It is thus he EXPLAINED AND VINDICATED OTHER COMMANDS, taking for granted the validity of the commands themselves, and adding his authoritative expositions. Who ever thought that his extension and new application of several precepts of the moral law, in the sermon on the Mount, was intended to weaken the force of the original commands? Who ever imagined that when the traditions concerning the fifth precept were exposed, and the pretence of Corban swept away, that one iota of the law itself was removed?

And all this receives confirmation from our Lord's SUPPOSING THE CONTINUANCE OF THE SABBATH at a period when all real obligation to a Jewish institution would long have ceased. In foretelling the destruction of Jerusalem, and directing the flight of his disciples (not the Jews generally-but his disciples-Christians--and this in a private and confidential conference, and applying to a calamity nearly forty years distant, when the ceremonial and civil law of the Jews would long have been publicly abrogated by the mission of his apostles) he bids them to pray, "that their flight be not in the winter, NOR ON THE SABBATHDAY;" as these two impediments, the one from the nature of the season, the other from the obligation of the fourth commandment, would obstruct their escape. The observation cannot be expounded of any superstitious fears of violating a ceremonial or Mosaical precept, or even the tradition of the elders; because flight under imminent peril was allowed. The argument, therefore, seems of mighty force.

* Mark the expression, "Wherefore it is LAWFUL to do well (to heal the sick and similar acts) on the Sabbath-day."-Matt. xii. 12.

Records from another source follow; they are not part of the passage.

Section resolution.
Context (to_vec : CanonicalEphemeralBundle → string) (sha256_hex : string → string)
  (jiff_from_second : Z → option string) (jiff_parse : string → option Z).

Definition canonical_bundle_bytes (self : ResolvedEphemeralAccess) : string :=
  to_vec {| cb_bundle_encoding := EPHEMERAL_BUNDLE_ENCODING_V1;
            cb_membership_semantics := EPHEMERAL_MEMBERSHIP_SEMANTICS_V1;
            cb_target_database_fingerprint := target_database_fingerprint self;
            cb_memberships := merge_sort membership_le (resolved_memberships self) |}.

Definition compute_bundle_hash (self : ResolvedEphemeralAccess) : string :=
  "sha256:" +:+ sha256_hex (canonical_bundle_bytes self).

Definition has_valid_bundle_hash (self : ResolvedEphemeralAccess) : bool :=
  String.eqb (bundle_encoding self) EPHEMERAL_BUNDLE_ENCODING_V1 &&
  String.eqb (resolved_bundle_hash self) (compute_bundle_hash self).

(** ** Times *)

Definition timestamp_from_epoch (seconds : N) : res EphemeralError string :=
  if (I64_MAX <? Z.of_N seconds)%Z
  then Err (EphemeralError.Invalid "timestamp exceeds the supported range")
  else
    match jiff_from_second (Z.of_N seconds) with
    | Some t => Ok t
    | None => Err (EphemeralError.Invalid "invalid timestamp: out of range")
    end.

Definition parse_timestamp (value : string) : option N :=
  seconds ← jiff_parse value;
  if (0 <=? seconds)%Z then Some (Z.to_N seconds) else None.

(** ** Resolution of a request *)

Definition policy_accepted (policy : EphemeralAccessPolicy) : bool :=
  match ap_status policy with
  | Some s =>
      bool_decide (ap_observed_generation s = ap_generation policy) &&
      forallb (λ t, existsb (condition_holds t) (ap_conditions s)) ["Accepted"; "ResolvedRefs"]
  | None => false
  end.

Definition justified (policy : EphemeralAccessPolicy) (request : EphemeralAccessRequest) : bool :=
  negb (ap_justification_required policy) ||
  match rq_justification request with
  | Some j => negb (String.eqb (trim j) "")
  | None => false
  end.

(** The loop over the memberships of the policy: each role is of the target, not external,
    and named once. *)
Fixpoint check_bundle (roles : gmap string RoleDefinition) (seen : gset string)
    (l : list EphemeralMembership) : res EphemeralError unit :=
  match l with
  | [] => Ok tt
  | membership :: l =>
      match roles !! em_role membership with
      | None => Err (EphemeralError.Invalid ("access policy role " +:+ em_role membership +:+
                  " is not in the current expanded target policy"))
      | Some role =>
          if rd_external role
          then Err (EphemeralError.Invalid ("access policy role " +:+ em_role membership +:+
                 " is externally managed"))
          else if bool_decide (em_role membership ∈ seen)
          then Err (EphemeralError.Invalid ("access policy role " +:+ em_role membership +:+
                 " appears more than once"))
          else check_bundle roles ({[em_role membership]} ∪ seen) l
      end
  end.

Definition expanded_of (target : TargetPolicy) : res EphemeralError ExpandedManifest :=
  res_map_err (λ e, EphemeralError.Reconcile (ReconcileError.ManifestExpansion e))
    (expand_manifest (tp_manifest target)).

Definition roles_by_name (expanded : ExpandedManifest) : gmap string RoleDefinition :=
  map_collect ((λ role, (rd_name role, role)) <$> em_roles expanded).

Definition bundle_of (policy : EphemeralAccessPolicy) (request : EphemeralAccessRequest)
    : list ResolvedEphemeralMembership :=
  (λ m, {| rm_role := em_role m; rm_member := rq_subject request; rm_inherit := em_inherit m |})
    <$> ap_memberships policy.

Definition with_bundle_hash (r : ResolvedEphemeralAccess) (hash : string) : ResolvedEphemeralAccess := {|
  access_policy_uid := access_policy_uid r; access_policy_generation := access_policy_generation r;
  target_policy_uid := target_policy_uid r; target_policy_generation := target_policy_generation r;
  target_database_fingerprint := target_database_fingerprint r; granted_duration := granted_duration r;
  bundle_encoding := bundle_encoding r; resolved_bundle_hash := hash;
  resolved_memberships := resolved_memberships r |}.

Definition requested_duration_of (policy : EphemeralAccessPolicy) (request : EphemeralAccessRequest)
    : res EphemeralError N :=
  match rq_requested_duration request, ap_default_duration policy with
  | Some duration, _ | None, Some duration => duration_of duration
  | None, None => Err (EphemeralError.Invalid "requestedDuration or defaultDuration is required")
  end.
(** Whatever a run of a scoped operation leaves behind, wherever it stops. *)
Lemma run_apply_scoped env request resolved op w :
  inspects env →
  run_ok (apply_scoped_memberships to_vec sha256_hex env request resolved op)
    (scoped_effect request resolved op w)
    (λ _ w', scoped_effect request resolved op w w' ∧
       (not_yet_applied request resolved op (aw_plans w) → accomplished request resolved op w w'))
    (λ _, ¬ (op = ScopedPlanOperation.Revoke ∧ served env w request resolved op)) w.
Proof.
  intros Henv. unfold apply_scoped_memberships. apply run_bind, run_ensure.
  2: { intros Hf [_ []]. congruence. }
  intros _. apply run_bind, run_read, run_bind, run_ensure.
  2: { intros [_ Hf]%orb_false_iff [_ []]. unfold was_activated in *. congruence. }
  intros Hact. apply run_bind, run_lookup_policy.
  2: { intros Hf [_ [_ _ (p & Hp & _) _ _]]. congruence. }
  intros p Hp. apply run_bind, run_ensure.
  2: { intros Hf%bool_decide_eq_false [_ [_ _ (p' & Hp' & ?) _ _]]. congruence. }
  intros _. apply run_bind, run_lookup_target.
  2: { intros Hf [_ [_ _ _ _ (t & g & Ht & _)]]. unfold bound_target in Ht. rw Hp /= in Ht. congruence. }
  intros t Ht. assert (bound_target w request = Some t) as Hbound by (unfold bound_target; by rw Hp /=).
  apply run_bind, run_ensure.
  2: { intros Hf%bool_decide_eq_false [_ [_ _ _ _ (t' & g & Ht' & ? & _)]]. congruence. }
  intros Hu%bool_decide_eq_true. apply run_bind, run_lift.
  2: { intros Hn _ [_ [_ _ _ _ (t' & g & Ht' & _ & Hfp & _)]]. rw Hbound in Ht'. simplify_eq.
       by apply (Hn (target_database_fingerprint resolved)). }
  intros fp Hfp. apply run_bind, run_ensure.
  2: { intros Hf%String.eqb_neq [_ [_ _ _ _ (t' & g & Ht' & _ & Hfp' & _)]]. rw Hbound in Ht'. congruence. }
  intros ->%String.eqb_eq. apply run_bind, run_connect.
  2: { intros Hf [_ [_ _ _ _ (t' & g & _ & _ & _ & Hg & _)]]. congruence. }
  intros g Hg. destruct (ae_lock env) eqn:Hl; [apply run_raise; intros [_ []]; congruence|].
  eapply run_weaken; [done| |intros retained w' Hw; exact Hw|apply run_under_lock; try done].
  - intros err Hn [-> [_ _ _ _ (t' & g' & Ht' & _ & _ & Hg' & Hs)]]. apply Hn. split; [done|].
    rw Hbound in Ht'. rw Hg in Hg'. by simplify_eq.
  - intros ->. unfold was_activated. by rw bool_decide_true in Hact.
Qed.
End runs.
(* ===== verification/EphemeralOutcome.v ===== *)
(** * The status writes of a request

    What a guarded write leaves, and that the writes of the reconcile are ones the
    validation rules of the status admit: it never touches a decision, and the resolution
    it recorded stays. *)

From S2P Require Import Prelude BTree RustStr Types Guc Model Change Diff Interp Plan Sql Manifest Approval PlanStatus PlanSql PlanCreation Durations PlanRetention K8sNames Promotion Ephemeral EphemeralScoped EphemeralLifecycle EphemeralFacts EphemeralSafety.

(** ** The conditions *)

Definition operator_types : list string := ["Resolved"; "Ready"; "Applied"].

Lemma decision_filter_set cs c :
  is_access_decision c = false →
  (∀ x, x ∈ cs → is_access_decision x = true → ec_type x ≠ ec_type c) →
  filter (λ c, is_access_decision c) (set_condition cs c) = filter (λ c, is_access_decision c) cs.
Proof.
  intros Hc Hne. unfold set_condition. rw filter_app. set (last := {| ec_type := _ |}).
  assert (filter (λ c, is_access_decision c) [last] = []) as ->.
  { rw filter_cons decide_False //. change (is_access_decision last) with (is_access_decision c). rw Hc. by intros []. }
  rw app_nil_r. clear Hc. induction cs as [|x cs IH]; [done|].
  assert (∀ y, y ∈ cs → is_access_decision y = true → ec_type y ≠ ec_type c) as Hcs
    by (intros; apply Hne; [by right|done]).
  rw filter_cons [filter _ (x :: cs)]filter_cons. destruct (decide (ec_type x ≠ ec_type c)) as [Hx|Hx].
  - rw filter_cons. destruct (decide (is_access_decision x)); by rw (IH Hcs).
  - destruct (decide (is_access_decision x)) as [Hd%Is_true_true|]; [|by apply IH].
    exfalso. apply Hx, Hne; [left|done].
Qed.

Lemma operator_condition_undecided c :
  ec_type c ∈ operator_types →
  is_access_decision c = false ∧ condition_holds "Approved" c = false ∧ condition_holds "Denied" c = false ∧
  ∀ x, is_access_decision x = true → ec_type x ≠ ec_type c.
Proof.
  intros Ht. unfold is_access_decision, condition_holds, operator_types in *.
  rw !elem_of_cons in Ht. destruct Ht as [->|[->|[->|Hn%not_elem_of_nil]]]; [..|done];
    (split_and!; [done..|]; intros x; rw andb_true_iff orb_true_iff !String.eqb_eq;
      intros [[->| ->] _]; done).
Qed.

Lemma set_condition_exists (p : EphemeralAccessCondition → bool) cs c :
  (∀ t, p {| ec_type := ec_type c; ec_status := ec_status c; ec_reason := ec_reason c;
             ec_message := ec_message c; ec_last_transition_time := t;
             ec_bundle_hash := ec_bundle_hash c; ec_granted_duration := ec_granted_duration c |} = false) →
  (∀ x, p x = true → ec_type x ≠ ec_type c) →
  existsb p (set_condition cs c) = existsb p cs.
Proof.
  intros Hc Hne. unfold set_condition. rw existsb_app /= Hc !orb_false_r.
  induction cs as [|x cs IH]; [done|]. rw filter_cons. cbn [existsb].
  destruct (decide (ec_type x ≠ ec_type c)) as [Hx|Hx]; cbn; [by rw IH|]. rw IH.
  destruct (p x) eqn:Hp; [|done]. by destruct Hx; apply Hne.
Qed.

(** Setting a condition of the operator leaves a valid status valid, with the same
    decisions. *)
Definition kept (s s' : EphemeralAccessRequestStatus) : Prop :=
  rs_resolved_access s' = rs_resolved_access s ∧ rs_decided_by s' = rs_decided_by s ∧
  decisions_of s' = decisions_of s ∧ (valid_request_status s = true → valid_request_status s' = true).

Lemma kept_trans s1 s2 s3 : kept s1 s2 → kept s2 s3 → kept s1 s3.
Proof. unfold kept. intuition congruence. Qed.

Lemma kept_conditions s c error :
  ec_type c ∈ operator_types → kept s (with_conditions s (set_condition (rs_conditions s) c) error).
Proof.
  intros Ht. destruct (operator_condition_undecided c Ht) as (Hd & Ha & Hn & Hne).
  assert (decisions_of (with_conditions s (set_condition (rs_conditions s) c) error) = decisions_of s) as Hdec.
  { apply decision_filter_set; [done|]. intros x _. apply Hne. }
  split_and!; [done|done|done|]. unfold valid_request_status. rw Hdec. cbn.
  assert (∀ t, t ∈ ["Approved"; "Denied"] → existsb (condition_holds t) (set_condition (rs_conditions s) c) =
    existsb (condition_holds t) (rs_conditions s)) as Hex.
  { intros t Htd. apply set_condition_exists.
    - intros time. rw !elem_of_cons in Htd. by destruct Htd as [->|[->|Hno%not_elem_of_nil]].
    - intros x Hx. apply Hne. unfold condition_holds in Hx. apply andb_true_iff in Hx as [Hx Hs].
      unfold is_access_decision. rw Hs andb_true_r. rw !elem_of_cons in Htd.
      destruct Htd as [->|[->|Hno%not_elem_of_nil]]; [by rw Hx|by rw Hx orb_true_r|done]. }
  rw (Hex "Approved" ltac:(by left)) (Hex "Denied" ltac:(by right; left)) !andb_true_iff.
  intros [[Hxor Hby] Htypes]. split_and!; [done|done|]. apply forallb_forall.
  intros x Hx%list_elem_of_In. rw forallb_forall in Htypes. unfold set_condition in Hx.
  apply elem_of_app in Hx as [Hx|Hx].
  - apply list_elem_of_filter in Hx as [_ Hx]. by apply Htypes, list_elem_of_In.
  - apply list_elem_of_singleton in Hx as ->. apply bool_decide_eq_true. cbn.
    unfold operator_types in Ht. rw !elem_of_cons in Ht |- *.
    destruct Ht as [->|[->|[->|Hno%not_elem_of_nil]]]; [auto 8..|done].
Qed.

Lemma kept_phase s p : kept s (with_phase s p).
Proof. by split_and!. Qed.

Lemma kept_end s retained ended : kept s (with_end s retained ended).
Proof. by split_and!. Qed.

Lemma kept_deadline s activated expires : kept s (with_deadline s activated expires).
Proof. by split_and!. Qed.

Lemma kept_refl s : kept s s.
Proof. by split_and!. Qed.

(** What keeps the decision and the resolution of a valid status is admitted. *)
Lemma kept_admitted s s' :
  valid_request_status s = true → kept s s' → request_write_admitted (Some s) s' = true.
Proof.
  intros Hv (Hr & Hb & Hd & Hs). unfold request_write_admitted, transition_allowed.
  rw (Hs Hv) Hr Hb Hd. cbn. by rw !(bool_decide_true (_ = _) eq_refl) !orb_true_r.
Qed.

Create HintDb writes.
#[export] Hint Resolve kept_refl kept_phase kept_end kept_deadline kept_admitted : writes.

Section writes.
Context (env : AccessEnv).

Lemma kept_transition s p :
  kept s (with_phase (with_conditions s (set_condition (rs_conditions s)
    (access_condition (ae_now_text env) "Ready" true (request_phase_text p)
       "Request lifecycle is progressing normally")) None) p).
Proof. eapply kept_trans, kept_phase. apply kept_conditions. right. by left. Qed.

(** ** The object after a write *)

(** The object was read in this state. *)
Definition is_current (w : AccessWorld) (request : EphemeralAccessRequest) : Prop :=
  find (λ r, String.eqb (rq_name r) (rq_name request)) (aw_requests w) = Some request.

Lemma find_fmap_same name (f : EphemeralAccessRequest → EphemeralAccessRequest) l :
  (∀ r, rq_name (f r) = rq_name r) →
  find (λ r, String.eqb (rq_name r) name) (f <$> l) = f <$> find (λ r, String.eqb (rq_name r) name) l.
Proof.
  intros Hf. induction l as [|r l IH]; [done|]. cbn. rw Hf. destruct (String.eqb _ _); [done|exact IH].
Qed.

(** A write of an admitted status over the version that was read. *)
Lemma patch_current w request s :
  is_current w request → request_write_admitted (rq_status request) s = true →
  ∃ w', patch_request_status request s w = ([w'], Ok tt) ∧
    is_current w' (with_request_status request s) ∧ aw_databases w' = aw_databases w ∧
    aw_policies w' = aw_policies w ∧ aw_targets w' = aw_targets w ∧ aw_plans w' = aw_plans w.
Proof.
  intros Hc Ha. unfold patch_request_status, mbind, prog_bind, read. cbn. rw Hc.
  rw bool_decide_true //= Ha /=. eexists. split_and!; [done| |done..].
  unfold is_current. cbn. rw find_fmap_same; [|by intros r; destruct (String.eqb _ _)].
  rw Hc /=. by rw String.eqb_refl.
Qed.
End writes.

(** ** How requests end

    Expired access is withdrawn and its request ends; what a scoped operation leaves when it
    returns; and two runs that do not do what the code means to. *)

Section outcome.
Context (to_vec : CanonicalEphemeralBundle → string) (sha256_hex : string → string)
  (jiff_from_second : Z → option string) (jiff_parse : string → option Z).

Abbreviation reconcile := (reconcile_access_request to_vec sha256_hex jiff_from_second jiff_parse).
Abbreviation cleanup := (reconcile_access_request_cleanup to_vec sha256_hex).

(** A request that was resolved, as it was read. *)
Record resolved_request (w : AccessWorld) (request : EphemeralAccessRequest)
    (s : EphemeralAccessRequestStatus) (resolved : ResolvedEphemeralAccess) : Prop := {
  rr_current : is_current w request;
  rr_status : rq_status request = Some s;
  rr_valid : valid_request_status s = true;
  rr_resolved : rs_resolved_access s = Some resolved;
  rr_hash : has_valid_bundle_hash to_vec sha256_hex resolved = true;
}.

Definition phase_of (request : EphemeralAccessRequest) : option EphemeralAccessRequestPhase :=
  rs_phase <$> rq_status request.

(** A transition of such a request, from a status that keeps its decision. *)
Lemma transition_current env w request s s' p :
  is_current w request → rq_status request = Some s → valid_request_status s = true → kept s s' →
  ∃ w' s'', transition_request env request s' p w = ([w'], Ok tt) ∧
    is_current w' (with_request_status request s'') ∧ rs_phase s'' = p ∧ kept s s'' ∧
    rs_expires_at s'' = rs_expires_at s' ∧ rs_ended_at s'' = rs_ended_at s' ∧
    rs_conditions s'' = set_condition (rs_conditions s')
      (access_condition (ae_now_text env) "Ready" true (request_phase_text p)
         "Request lifecycle is progressing normally") ∧
    aw_databases w' = aw_databases w ∧ aw_policies w' = aw_policies w ∧
    aw_targets w' = aw_targets w ∧ aw_plans w' = aw_plans w.
Proof.
  intros Hc Hs Hv Hk. pose proof (kept_trans _ _ _ Hk (kept_transition env s' p)) as Hk'.
  edestruct (patch_current w request) as (w' & Hw & Hc' & ?); [done| |].
  { rw Hs. by apply kept_admitted. }
  exists w'. eexists. split_and!; [exact Hw|exact Hc'|done|exact Hk'|..]; try done; naive_solver.
Qed.

(** A bind after a run that is known. *)
Lemma bind_at {A B} (m : prog A) (f : A → prog B) w ws a :
  m w = (ws, Ok a) → (m ≫= f) w = let '(ws', r) := f a (last_world w ws) in (ws ++ ws', r).
Proof. intros Hm. unfold mbind, prog_bind. by rw Hm. Qed.

(** The branch of the reconcile that a resolved request takes. *)
Lemma reconcile_finished env w request s resolved :
  rq_status request = Some s → rs_resolved_access s = Some resolved →
  has_valid_bundle_hash to_vec sha256_hex resolved = true → is_finished (rs_phase s) = true →
  reconcile env request w = ([], Ok Action.AwaitChange).
Proof.
  intros Hs Hr Hh Hf. unfold reconcile_access_request, reconcile_access_request_apply.
  rw Hs /= Hr Hh /= Hf. done.
Qed.

Lemma decision_kept s c error t :
  ec_type c ∈ operator_types → t = "Denied" ∨ t = "Approved" →
  is_Some (decision_condition (with_conditions s (set_condition (rs_conditions s) c) error) t) →
  is_Some (decision_condition s t).
Proof.
  intros Hc Ht [x Hx]. unfold decision_condition in *. cbn in Hx. apply find_some in Hx as [Hin Hh].
  apply list_elem_of_In in Hin. unfold set_condition in Hin.
  destruct (find (condition_holds t) (rs_conditions s)) eqn:Hf; [by eexists|]. exfalso.
  apply elem_of_app in Hin as [Hin|Hin].
  - apply list_elem_of_filter in Hin as [_ Hin]. apply list_elem_of_In in Hin.
    by rw (find_none _ _ Hf _ Hin) in Hh.
  - apply list_elem_of_singleton in Hin as ->. unfold condition_holds in Hh. cbn in Hh.
    apply andb_true_iff in Hh as [Hh%String.eqb_eq _]. rw Hh in Hc. unfold operator_types in Hc.
    destruct Ht as [->| ->]; rw !elem_of_cons in Hc; destruct Hc as [?|[?|[?|?%not_elem_of_nil]]]; done.
Qed.

(** [denial_abandons_revocation]: a request that is denied while its access is being
    revoked becomes denied without the revocation: the databases stay as they are, and no
    later reconcile of the request, nor its deletion, withdraws anything. *)
Theorem denial_abandons_revocation env w request s resolved :
  resolved_request w request s resolved → rs_phase s = RequestPhase.Revoking →
  is_Some (decision_condition s "Denied") →
  ∃ w' request', reconcile env request w = ([w'], Ok Action.AwaitChange) ∧
    is_current w' request' ∧ phase_of request' = Some RequestPhase.Denied ∧
    aw_databases w' = aw_databases w ∧
    ∀ env' w'', reconcile env' request' w'' = ([], Ok Action.AwaitChange) ∧
                cleanup env' request' w'' = ([], Ok Action.AwaitChange).
Proof.
  intros [Hc Hs Hv Hr Hh] Hp Hd.
  destruct (transition_current env w request s s RequestPhase.Denied)
    as (w' & s' & Hw & Hc' & Hp' & (Hr' & _) & _ & _ & _ & Hdb & _); [done..|apply kept_refl|].
  exists w', (with_request_status request s'). split_and!; [|done|cbn; by rw Hp'|done|].
  - unfold reconcile_access_request, reconcile_access_request_apply. rw Hs /= Hr Hh /= Hp /=.
    rw bool_decide_true // /deny Hp /=. erewrite bind_at by done. cbn. by erewrite bind_at by exact Hw.
  - intros env' w''. split.
    + eapply reconcile_finished; [done|by rw Hr'|done|by rw Hp'].
    + unfold reconcile_access_request_cleanup. cbn. by rw Hr' Hr Hp'.
Qed.
(** A scoped operation that has what it needs returns, with its effect. *)
Lemma revocation_returns env w request resolved :
  inspects env → served to_vec sha256_hex env w request resolved ScopedPlanOperation.Revoke →
  not_yet_applied request resolved ScopedPlanOperation.Revoke (aw_plans w) →
  ∃ ws retained, apply_scoped_memberships to_vec sha256_hex env request resolved ScopedPlanOperation.Revoke w =
      (ws, Ok retained) ∧
    aw_requests (last_world w ws) = aw_requests w ∧
    accomplished to_vec sha256_hex request resolved ScopedPlanOperation.Revoke w (last_world w ws).
Proof.
  intros Henv Hs Hn.
  destruct (run_apply_scoped to_vec sha256_hex env request resolved ScopedPlanOperation.Revoke w Henv) as [_ Hr].
  destruct (apply_scoped_memberships _ _ _ _ _ _ _) as [ws [retained|e|]]; cbn [fst snd] in Hr;
    [|by destruct Hr..]. exists ws, retained. destruct Hr as [[] Ha]. split_and!; [done|done|by apply Ha].
Qed.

But how did THE INSPIRED APOSTLES UNDERSTAND their Master's doctrine? What was their conduct immediately upon the descent of the Spirit, and in the interval between the abrogation of the ceremonial law and the change of the day of rest, from the seventh to the first of the week? Did they, or did they not, honor the Sabbath? A very few words will suffice on this point: because no one ventures to deny that their devout observation of the Jewish rest extended even beyond the time when the Christian (as we shall prove in our next discourse) superseded it. They were so far from neglecting the Sabbath, that they kept for a period, in order to conciliate the Jews, both the Mosaical and Christian. I speak not of the holy women who, embued with their Lord's doctrine, and guided by his conduct, hesitated not a moment to "rest the Sabbath-day ACCORDING TO THE COMMANDMENT;' eager as they were to provide spices and ointments for his body. I dwell not upon the notice of the sacred day, which occurs naturally and without effort, in the Acts of the Apostles, even where the Jews are not concerned: "and the Gentiles besought that these words might be preached unto them the next Sabbath. And the next sabbath almost the whole city came together to hear the word of God." Nor will I do more than refer to the apostle's habit, copied from that of his divine Lord, of sanctifying this most ancient of institutions: "and Paul, AS HIS MANNER WAS, went in unto them, and three Sabbath-days reasoned with them out of the Scriptures. And he reasoned in the synagogue EVERY SABBATH."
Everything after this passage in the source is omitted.